What the task asks |
The answer is a stretch of the material below, returned exactly: the line containing "Open Scope string_scope.", the line containing "timeGestureAligned (fst (fst", and all lines between.
§
(** * draw.py: the shape editor over a raster background

    A shallow embedding of [src/draw.py].  The program is a Tk application;
    its state lives in one [App] object, a list of shape objects that the
    application aliases through [selected_shape] and [current_shape], and
    the display list of the Tk canvas.

    Conventions of the embedding.
    - Python numbers (ints that become floats after the first division) are
      real numbers; [int(...)] truncates toward zero.  Rounding error of
      IEEE doubles is outside the model of the editor; the one assignment
      whose rounding decides a property looked at here, the angle set by a
      rotation drag, is given a second time on binary64 floats
      ([PyFloat]).
    - Python objects live in a heap ([App.heap]); an object identity is its
      allocation index.  The heap never shrinks, as no reference dangles
      in Python.
    - The Tk canvas is a display list of items, bottom first.  The bounding
      box Tk reports for a rectangle item is taken to be its coordinates;
      the bounding box of a text item is given by the host ([measure]).
    - An event handler returns [Done s] or [Raised e s], [s] being the
      state left behind when the Python exception [e] escapes the handler
      (Tk reports it and keeps running). *)

From Stdlib Require Import Reals Lra Lia ZArith List String Bool.
From Stdlib Require Floats.
Import ListNotations.
Open Scope string_scope.
Open Scope list_scope.
Open Scope R_scope.

(** ** Python arithmetic *)

Definition Rleb (a b : R) : bool := if Rle_dec a b then true else false.
Definition Rltb (a b : R) : bool := if Rlt_dec a b then true else false.
Definition Reqb (a b : R) : bool := if Req_dec_T a b then true else false.

Inductive exn : Type :=
| AttributeError (attr : string)
| KeyError (key : string)
| ZeroDivisionError.

Inductive Fallible (A : Type) : Type :=
| Val (a : A)
| Exc (e : exn).
Arguments Val {A} a.
Arguments Exc {A} e.

Definition bind {A B : Type} (m : Fallible A) (k : A -> Fallible B) : Fallible B :=
  match m with
  | Val a => k a
  | Exc e => Exc e
  end.

Notation "x <- m ;; k" := (bind m (fun x => k))
  (at level 61, m at next level, right associativity).

(** [a / b] on floats. *)
Definition py_div (a b : R) : Fallible R :=
  if Reqb b 0 then Exc ZeroDivisionError else Val (a / b).

(** [int(r)]: truncation toward zero. *)
Definition py_int (r : R) : Z :=
  if Rleb 0 r then Int_part r else (- Int_part (- r))%Z.
Lemma onPointerMove_time_valid (g : Gesture) (dx dy : Q) (S : State) :
  timeGestureValid g S ->
  timeGestureValid (fst (fst (onPointerMove formatToParts g dx dy S)))
                   (snd (fst (onPointerMove formatToParts g dx dy S))).
Proof.
  intros (K & R). unfold onPointerMove. rewrite K.
  destruct (g_dragged g) eqn:D; cbn [orb negb fst snd].
  - split; [reflexivity|]. intros _. unfold timeSelectionInDay.
    cbn [with_times timeStart timeEnd]. split; apply wrap_in_day.
  - destruct (Qlt_bool 36 (dx * dx + dy * dy)); cbn [negb fst snd].
    + split; [reflexivity|]. intros _. unfold timeSelectionInDay.
      cbn [with_times timeStart timeEnd]. split; apply wrap_in_day.
    + split; [reflexivity|]. cbn [g_dragged]. discriminate.
Qed.

Lemma onPointerMove_time_aligned (g : Gesture) (dx dy : Q) (S : State) :
  g_isDate g = false ->
  (timeStep S | 1440) ->
  timeGestureAligned g S ->
  timeGestureAligned (fst (fst (onPointerMove formatToParts g dx dy S)))
                     (snd (fst (onPointerMove formatToParts g dx dy S)))
  /\ timeStep (snd (fst (onPointerMove formatToParts g dx dy S))) = timeStep S.
Proof.
  intros K D1 (Es & Da & Db & A). unfold onPointerMove. rewrite K.
  destruct (g_dragged g || Qlt_bool 36 (dx * dx + dy * dy)); cbn [negb fst snd].
  - split; [|reflexivity].
    unfold timeGestureAligned, timeSelectionAligned.
    cbn [g_init with_times timeStart timeEnd timeStep].
    repeat (split; [assumption|]).
    rewrite <- Es.
    split; apply wrap_multiple; try (rewrite Es; assumption);
      apply Z.divide_add_r; try assumption; apply steppedShift_multiple.
  - split; [|reflexivity].
    unfold timeGestureAligned. cbn [g_init]. repeat (split; [assumption|]). exact A.
Qed.

Lemma dragMoves_time_valid (moves : list (Q * Q)) :
  forall (g : Gesture) (S : State),
  timeGestureValid g S ->
  timeGestureValid (fst (dragMoves formatToParts g S moves))
                   (snd (dragMoves formatToParts g S moves)).
Proof.
  induction moves as [|[dx dy] rest IH]; intros g S V; cbn [dragMoves]; [exact V|].
  pose proof (onPointerMove_time_valid g dx dy S V) as V'.
  destruct (onPointerMove formatToParts g dx dy S) as [[g' S'] o]. cbn [fst snd] in *.
  now apply IH.
Qed.

Lemma dragMoves_time_aligned (moves : list (Q * Q)) :
  forall (g : Gesture) (S : State),
  g_isDate g = false ->
  (timeStep S | 1440) ->
  timeGestureAligned g S ->
  timeSelectionAligned (snd (dragMoves formatToParts g S moves))
  /\ timeStep (snd (dragMoves formatToParts g S moves)) = timeStep S.
Proof.
  induction moves as [|[dx dy] rest IH]; intros g S K D1 A; cbn [dragMoves].
  - destruct A as (_ & _ & _ & A). split; [exact A | reflexivity].
  - pose proof (onPointerMove_time_aligned g dx dy S K D1 A) as [A' E].
    assert (K' : g_isDate (fst (fst (onPointerMove formatToParts g dx dy S))) = false).
    { unfold onPointerMove. rewrite K.
      destruct (g_dragged g || Qlt_bool 36 (dx * dx + dy * dy)); reflexivity. }
    destruct (onPointerMove formatToParts g dx dy S) as [[g' S'] o]. cbn [fst snd] in *.
    destruct (IH g' S' K' ltac:(rewrite E; exact D1) A') as [A2 E2].
    split; [exact A2 | congruence].
Qed.

(** X7: a whole gesture on the time track always ends with both ends of
    the selection within 0..1439, whatever they were before (a selection
    snapped to 1440 is brought back into the day); and when timeStep
    divides 1440, a selection on the step grid stays on it. *)
Theorem X7_time_gesture_ends_within_day
    (rectWidth : Q) (moves : list (Q * Q)) (left width clientX : Q) (S : State) :
  1 <= timeStep S ->
  let S' := runGesture formatToParts false rectWidth moves left width clientX S in
  timeSelectionInDay S'
  /\ ((timeStep S | 1440) -> timeSelectionAligned S -> timeSelectionAligned S').
Proof.
  intros Hs S'. subst S'. unfold runGesture.
  assert (V : timeGestureValid (onPointerDown false rectWidth S) S)
    by (split; [reflexivity | discriminate]).
  pose proof (dragMoves_time_valid moves _ _ V) as [K R].
  assert (Al : (timeStep S | 1440) -> timeSelectionAligned S ->
               timeSelectionAligned
                 (snd (dragMoves formatToParts (onPointerDown false rectWidth S) S moves))
               /\ timeStep (snd (dragMoves formatToParts
                                   (onPointerDown false rectWidth S) S moves))
                  = timeStep S).
  { intros D1 A. apply dragMoves_time_aligned; [reflexivity | exact D1 |].
    destruct A as [As Ae]. unfold timeGestureAligned, onPointerDown, snapshotOf.
    cbn [g_init sn_step sn_a sn_b]. repeat split; assumption. }
  destruct (dragMoves formatToParts (onPointerDown false rectWidth S) S moves) as [g S1].
  cbn [fst snd] in *.
  unfold onPointerUp. rewrite K.
  destruct (g_dragged g); cbn [negb fst].
  - split; [apply R; reflexivity|]. intros D1 A. now destruct (Al D1 A).
  - unfold recenterTimeAt. cbn [fst].
    split.
    + unfold timeSelectionInDay. cbn [with_times timeStart timeEnd].
      split; apply wrap_in_day.
    + intros D1 A. destruct (Al D1 A) as [[As Ae] E].
      unfold timeSelectionAligned. cbn [with_times timeStart timeEnd timeStep].
      rewrite <- E in D1.
      split; apply wrap_multiple; try assumption;
        apply Z.divide_add_r; try assumption; apply Z.divide_factor_r.
Qed.

End WholeGestures.

(** ** Recentering *)

Lemma Math_round_near (q : Q) :
  (q - (1 # 2) < inject_Z (Math_round q) <= q + (1 # 2))%Q.
Proof.
  unfold Math_round.
  pose proof (Qfloor_le (q + (1 # 2))) as L.
  pose proof (Qlt_floor (q + (1 # 2))) as U.
  rewrite inject_Z_plus in U. change (inject_Z 1) with 1%Q in U.
  split; lra.
Qed.

(** Rounding to a multiple of the step moves a number by at most half a
    step. *)
Lemma round_to_step_near (x : Q) (step : Z) :
  1 <= step ->
  (Qabs (inject_Z (Math_round (x / inject_Z step) * step) - x) <= inject_Z step / 2)%Q.
Proof.
  intros Hs.
  assert (Sp : (0 < inject_Z step)%Q).
  { change 0%Q with (inject_Z 0). rewrite <- Zlt_Qlt. lia. }
  pose proof (Math_round_near (x / inject_Z step)) as [L U].
  rewrite inject_Z_mult.
  set (r := inject_Z (Math_round (x / inject_Z step))) in *.
  set (s := inject_Z step) in *.
  assert (E : (x == (x / s) * s)%Q) by (field; lra).
  set (q := (x / s)%Q) in *.
  clearbody q. clearbody r. clearbody s.
  apply Qabs_Qle_condition. rewrite E. split.
  - apply Qle_minus_iff.
    setoid_replace (r * s - q * s + - - (s / 2))%Q with ((r - q + (1 # 2)) * s)%Q by field.
    apply Qmult_le_0_compat; lra.
  - apply Qle_minus_iff.
    setoid_replace (s / 2 + - (r * s - q * s))%Q with ((q + (1 # 2) - r) * s)%Q by field.
    apply Qmult_le_0_compat; lra.
Qed.

Lemma unit_ratio (ratio : Q) : (0 <= Qmax 0 (Qmin 1 ratio) <= 1)%Q.
Proof.
  split.
  - apply Q.le_max_l.
  - apply Q.max_lub; [lra | apply Q.le_min_l].
Qed.

(** The step-aligned bounds of a shift lie less than one step inside the
    exact ones. *)
Lemma minShiftStep_tight (lo a step : Z) :
  1 <= step -> lo - a <= minShiftStep lo a step < lo - a + step.
Proof.
  intros Hs. unfold minShiftStep. rewrite Math_ceil_div by lia.
  pose proof (Z.div_mod (- (lo - a)) step ltac:(lia)) as E.
  pose proof (Z.mod_pos_bound (- (lo - a)) step ltac:(lia)) as B.
  nia.
Qed.

Lemma maxShiftStep_tight (hi b step : Z) :
  1 <= step -> hi - b - step < maxShiftStep hi b step <= hi - b.
Proof.
  intros Hs. unfold maxShiftStep. rewrite Math_floor_div by lia.
  pose proof (Z.div_mod (hi - b) step ltac:(lia)) as E.
  pose proof (Z.mod_pos_bound (hi - b) step ltac:(lia)) as B.
  nia.
Qed.

Section Recenter.

Variable formatToParts : string -> Z -> option DateParts.

(** X6: a click on the date track aims the centre of the selection at
    target = dateMin + r * (dateMax - dateMin), r being the click ratio
    held within 0..1, so the target lies within the bounds.  When the
    step-rounded shift fits between the step-aligned bounds the new centre
    is at most half a step from the target; otherwise the selection is
    pushed towards the bound it would have crossed and stops less than one
    step short of it. *)
Theorem X6_recenterDateAt_reaches_target (ratio : Q) (S : State) :
  1 <= dateStepDays S ->
  dateMin S <= dateStart S -> dateStart S <= dateEnd S -> dateEnd S <= dateMax S ->
  let step := dateStepDays S in
  let r := Qmax 0 (Qmin 1 ratio) in
  let target := (inject_Z (dateMin S) + r * inject_Z (dateMax S - dateMin S))%Q in
  let center := (inject_Z (dateStart S + dateEnd S) / 2)%Q in
  let rounded := Math_round ((target - center) / inject_Z step) * step in
  let lo := minShiftStep (dateMin S) (dateStart S) step in
  let hi := maxShiftStep (dateMax S) (dateEnd S) step in
  let S' := fst (recenterDateAt formatToParts ratio S) in
  let center' := (inject_Z (dateStart S' + dateEnd S') / 2)%Q in
  (inject_Z (dateMin S) <= target <= inject_Z (dateMax S))%Q
  /\ (lo <= rounded <= hi -> (Qabs (center' - target) <= inject_Z step / 2)%Q)
  /\ (rounded < lo ->
      dateStart S' = dateStart S + lo /\ dateMin S <= dateStart S' < dateMin S + step)
  /\ (hi < rounded ->
      dateEnd S' = dateEnd S + hi /\ dateMax S - step < dateEnd S' <= dateMax S).
Proof.
  intros Hs Ha Hab Hb step r target center rounded lo hi S' center'.
  pose proof (minShiftStep_bounds (dateMin S) (dateStart S) step Hs Ha) as Bl.
  pose proof (maxShiftStep_bounds (dateMax S) (dateEnd S) step Hs Hb) as Bh.
  pose proof (minShiftStep_tight (dateMin S) (dateStart S) step Hs) as Tl.
  pose proof (maxShiftStep_tight (dateMax S) (dateEnd S) step Hs) as Th.
  fold lo in Bl, Tl. fold hi in Bh, Th.
  assert (ES : dateStart S' = dateStart S + Z.max lo (Z.min hi rounded)) by reflexivity.
  assert (EE : dateEnd S' = dateEnd S + Z.max lo (Z.min hi rounded)) by reflexivity.
  split; [|split; [|split]].
  - pose proof (unit_ratio ratio) as [R0 R1]. fold r in R0, R1.
    assert (Sp : (0 <= inject_Z (dateMax S - dateMin S))%Q).
    { change 0%Q with (inject_Z 0). rewrite <- Zle_Qle. lia. }
    assert (P1 : (0 <= r * inject_Z (dateMax S - dateMin S))%Q)
      by (apply Qmult_le_0_compat; assumption).
    assert (P2 : (0 <= (1 - r) * inject_Z (dateMax S - dateMin S))%Q)
      by (apply Qmult_le_0_compat; [lra | assumption]).
    unfold target. unfold Zminus in *. rewrite inject_Z_plus, inject_Z_opp in *.
    split; lra.
  - intros Fit.
    assert (Esh : Z.max lo (Z.min hi rounded) = rounded) by lia.
    unfold center'. rewrite ES, EE, Esh.
    pose proof (round_to_step_near (target - center) step Hs) as N. fold rounded in N.
    assert (Q1 : (inject_Z (dateStart S + rounded + (dateEnd S + rounded)) / 2 - target
                  == inject_Z rounded - (target - center))%Q).
    { unfold center. rewrite !inject_Z_plus. field. }
    rewrite Q1. exact N.
  - intros Low. rewrite ES. replace (Z.max lo (Z.min hi rounded)) with lo by lia.
    split; [reflexivity | lia].
  - intros High. rewrite EE. replace (Z.max lo (Z.min hi rounded)) with hi by lia.
    split; [reflexivity | lia].
Qed.
(** * Economy-level structuring of BLP simulation results

    A shallow embedding of [pyblp/results/simulation_results.py]: the
    constructor of [SimulationResults], [to_problem] and [compute_micro],
    with the Python exceptions, the panel objects on the heap, the text
    passed to [output] and the clock made explicit. *)

From Stdlib Require Import Floats ZArith.
From Stdlib Require Qcanon.
From stdpp Require Import gmap strings list pretty.
Lemma insert_length (x : Z) (l : list Z) : length (Np.insert x l) = S (length l).
Proof.
  induction l as [| z r IH]; simpl; [reflexivity |].
  destruct (x <=? z)%Z; simpl; [reflexivity | rewrite IH; reflexivity].
Qed.

Lemma sort_length (a : list Z) : length (Np.sort a) = length a.
Proof.
  unfold Np.sort. induction a as [| x r IH]; simpl; [reflexivity |].
  rewrite insert_length, IH. reflexivity.
Qed.

Lemma sorted_nth_bounds (a : list Z) (lo hi : Z) (k : nat) :
  (forall b, In b a -> (lo <= b <= hi)%Z) ->
  (k < length a)%nat ->
  (lo <= nth k (Np.sort a) 0 <= hi)%Z.
Proof.
  intros H Hk. apply H. apply sort_In. apply nth_In.
  rewrite sort_length. exact Hk.
Qed.

Lemma median_bounds (a : list Z) (lo hi : Z) :
  a <> [] ->
  (forall b, In b a -> (lo <= b <= hi)%Z) ->
  (IZR lo <= Np.median a <= IZR hi)%R.
Proof.
  intros Hne H. unfold Np.median.
  assert (Hpos : (0 < length a)%nat) by (destruct a; [contradiction | simpl; lia]).
  assert (Hhalf : (length a / 2 < length a)%nat) by (apply Nat.div_lt; lia).
  pose proof (sorted_nth_bounds a lo hi (length a / 2) H Hhalf) as [M1 M2].
  apply IZR_le in M1. apply IZR_le in M2.
  destruct (Nat.even (length a)).
  - assert (Hprev : (length a / 2 - 1 < length a)%nat) by lia.
    pose proof (sorted_nth_bounds a lo hi _ H Hprev) as [P1 P2].
    apply IZR_le in P1. apply IZR_le in P2. lra.
  - lra.
Qed.

(** What holds of the statistics of a non-empty buffer of bytes. *)
Lemma statistics_bounds (x : Z) (r : list Z) :
  Forall is_uint8 (x :: r) ->
  let mx := fold_left Z.max r x in
  let mn := fold_left Z.min r x in
  In mx (x :: r) /\ In mn (x :: r) /\
  (forall b, In b (x :: r) -> (mn <= b <= mx)%Z) /\
  (0 <= mn)%Z /\ (mx <= 255)%Z /\
  (IZR mn <= Np.mean (x :: r) <= IZR mx)%R /\
  (IZR mn <= Np.median (x :: r) <= IZR mx)%R /\
  (0 <= Np.std (x :: r) <= IZR mx - IZR mn)%R.
Proof.
  intros Hu mx mn. rewrite Forall_forall in Hu.
  pose proof (fold_max_In r x) as Hmx. pose proof (fold_min_In r x) as Hmn.
  assert (Hall : forall b, In b (x :: r) -> (mn <= b <= mx)%Z).
  { intros b Hb. split; [apply fold_min_le_all | apply fold_max_ge_all]; exact Hb. }
  split; [exact Hmx |]. split; [exact Hmn |]. split; [exact Hall |].
  split; [apply (Hu _ Hmn) |].
  split; [pose proof (Hu _ Hmx) as Hb; unfold is_uint8 in Hb; lia |].
  split; [apply mean_bounds; [discriminate | exact Hall] |].
  split; [apply median_bounds; [discriminate | exact Hall] |].
  apply std_bounds; [discriminate | exact Hall].
Qed.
§
Solution |
Open Scope string_scope.
Open Scope list_scope.
Open Scope R_scope.

(** ** Python arithmetic *)

Definition Rleb (a b : R) : bool := if Rle_dec a b then true else false.
Definition Rltb (a b : R) : bool := if Rlt_dec a b then true else false.
Definition Reqb (a b : R) : bool := if Req_dec_T a b then true else false.

Inductive exn : Type :=
| AttributeError (attr : string)
| KeyError (key : string)
| ZeroDivisionError.

Inductive Fallible (A : Type) : Type :=
| Val (a : A)
| Exc (e : exn).
Arguments Val {A} a.
Arguments Exc {A} e.

Definition bind {A B : Type} (m : Fallible A) (k : A -> Fallible B) : Fallible B :=
  match m with
  | Val a => k a
  | Exc e => Exc e
  end.

Notation "x <- m ;; k" := (bind m (fun x => k))
  (at level 61, m at next level, right associativity).

(** [a / b] on floats. *)
Definition py_div (a b : R) : Fallible R :=
  if Reqb b 0 then Exc ZeroDivisionError else Val (a / b).

(** [int(r)]: truncation toward zero. *)
Definition py_int (r : R) : Z :=
  if Rleb 0 r then Int_part r else (- Int_part (- r))%Z.
Lemma onPointerMove_time_valid (g : Gesture) (dx dy : Q) (S : State) :
  timeGestureValid g S ->
  timeGestureValid (fst (fst (onPointerMove formatToParts g dx dy S)))
                   (snd (fst (onPointerMove formatToParts g dx dy S))).
Proof.
  intros (K & R). unfold onPointerMove. rewrite K.
  destruct (g_dragged g) eqn:D; cbn [orb negb fst snd].
  - split; [reflexivity|]. intros _. unfold timeSelectionInDay.
    cbn [with_times timeStart timeEnd]. split; apply wrap_in_day.
  - destruct (Qlt_bool 36 (dx * dx + dy * dy)); cbn [negb fst snd].
    + split; [reflexivity|]. intros _. unfold timeSelectionInDay.
      cbn [with_times timeStart timeEnd]. split; apply wrap_in_day.
    + split; [reflexivity|]. cbn [g_dragged]. discriminate.
Qed.

Lemma onPointerMove_time_aligned (g : Gesture) (dx dy : Q) (S : State) :
  g_isDate g = false ->
  (timeStep S | 1440) ->
  timeGestureAligned g S ->
  timeGestureAligned (fst (fst (onPointerMove formatToParts g dx dy S)))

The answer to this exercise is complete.